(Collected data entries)
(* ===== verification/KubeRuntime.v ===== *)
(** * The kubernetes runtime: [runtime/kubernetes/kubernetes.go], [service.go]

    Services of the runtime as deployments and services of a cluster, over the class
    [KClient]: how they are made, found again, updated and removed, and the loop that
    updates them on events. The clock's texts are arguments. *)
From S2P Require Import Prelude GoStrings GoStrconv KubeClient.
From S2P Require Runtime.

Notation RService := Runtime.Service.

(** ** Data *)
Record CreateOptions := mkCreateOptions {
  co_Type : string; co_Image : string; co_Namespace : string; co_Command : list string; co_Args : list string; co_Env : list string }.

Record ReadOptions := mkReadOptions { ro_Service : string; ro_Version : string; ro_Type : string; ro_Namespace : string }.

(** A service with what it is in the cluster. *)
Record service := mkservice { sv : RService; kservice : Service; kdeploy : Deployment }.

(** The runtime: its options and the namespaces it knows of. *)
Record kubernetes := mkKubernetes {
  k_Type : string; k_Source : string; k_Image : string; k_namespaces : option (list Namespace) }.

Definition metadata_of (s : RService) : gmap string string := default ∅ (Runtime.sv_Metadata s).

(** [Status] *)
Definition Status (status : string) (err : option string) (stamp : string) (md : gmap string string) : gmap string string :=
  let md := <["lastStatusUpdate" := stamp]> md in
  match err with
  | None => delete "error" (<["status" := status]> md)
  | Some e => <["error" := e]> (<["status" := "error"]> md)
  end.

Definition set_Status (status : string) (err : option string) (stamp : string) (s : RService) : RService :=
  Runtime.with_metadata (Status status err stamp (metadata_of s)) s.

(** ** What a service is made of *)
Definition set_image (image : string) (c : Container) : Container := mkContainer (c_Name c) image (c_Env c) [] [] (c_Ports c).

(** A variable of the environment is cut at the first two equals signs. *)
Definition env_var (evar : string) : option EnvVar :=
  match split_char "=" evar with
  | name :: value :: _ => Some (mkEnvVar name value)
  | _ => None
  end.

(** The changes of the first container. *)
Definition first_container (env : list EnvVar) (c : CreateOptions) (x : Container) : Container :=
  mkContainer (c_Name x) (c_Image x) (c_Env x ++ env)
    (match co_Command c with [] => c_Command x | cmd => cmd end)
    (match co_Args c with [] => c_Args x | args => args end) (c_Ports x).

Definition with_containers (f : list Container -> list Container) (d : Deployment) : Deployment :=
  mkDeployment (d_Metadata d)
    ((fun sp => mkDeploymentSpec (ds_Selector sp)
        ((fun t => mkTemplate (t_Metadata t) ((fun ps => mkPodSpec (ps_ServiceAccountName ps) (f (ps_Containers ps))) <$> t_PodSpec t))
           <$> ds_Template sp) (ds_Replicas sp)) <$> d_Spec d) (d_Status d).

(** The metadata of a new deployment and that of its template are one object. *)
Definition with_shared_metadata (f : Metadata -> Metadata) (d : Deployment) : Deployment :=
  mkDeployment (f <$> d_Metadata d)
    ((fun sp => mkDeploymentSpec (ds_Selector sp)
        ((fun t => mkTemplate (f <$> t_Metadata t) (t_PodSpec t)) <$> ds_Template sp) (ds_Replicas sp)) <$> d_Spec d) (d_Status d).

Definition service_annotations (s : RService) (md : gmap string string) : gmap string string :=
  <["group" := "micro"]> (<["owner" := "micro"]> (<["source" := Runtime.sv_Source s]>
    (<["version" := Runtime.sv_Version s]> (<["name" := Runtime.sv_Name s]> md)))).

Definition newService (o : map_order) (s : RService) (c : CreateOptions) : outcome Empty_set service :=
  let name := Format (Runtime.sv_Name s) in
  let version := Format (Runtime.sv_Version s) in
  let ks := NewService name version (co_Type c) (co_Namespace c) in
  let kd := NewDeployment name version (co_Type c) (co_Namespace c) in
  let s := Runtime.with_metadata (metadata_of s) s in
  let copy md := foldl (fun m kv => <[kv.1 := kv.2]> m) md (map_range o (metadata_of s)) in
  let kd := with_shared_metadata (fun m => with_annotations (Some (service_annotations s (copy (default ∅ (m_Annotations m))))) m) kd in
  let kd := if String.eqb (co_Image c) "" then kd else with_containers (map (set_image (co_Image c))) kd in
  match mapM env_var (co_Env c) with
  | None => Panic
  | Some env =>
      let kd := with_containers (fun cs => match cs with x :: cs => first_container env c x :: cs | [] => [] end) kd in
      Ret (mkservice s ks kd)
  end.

== Your goal ==
Print the line with "Some env =>" and every line after it in the entries above, exactly as written. Leave out all other lines.

== Solution to this problem ==
  | Some env =>
      let kd := with_containers (fun cs => match cs with x :: cs => first_container env c x :: cs | [] => [] end) kd in
      Ret (mkservice s ks kd)
  end.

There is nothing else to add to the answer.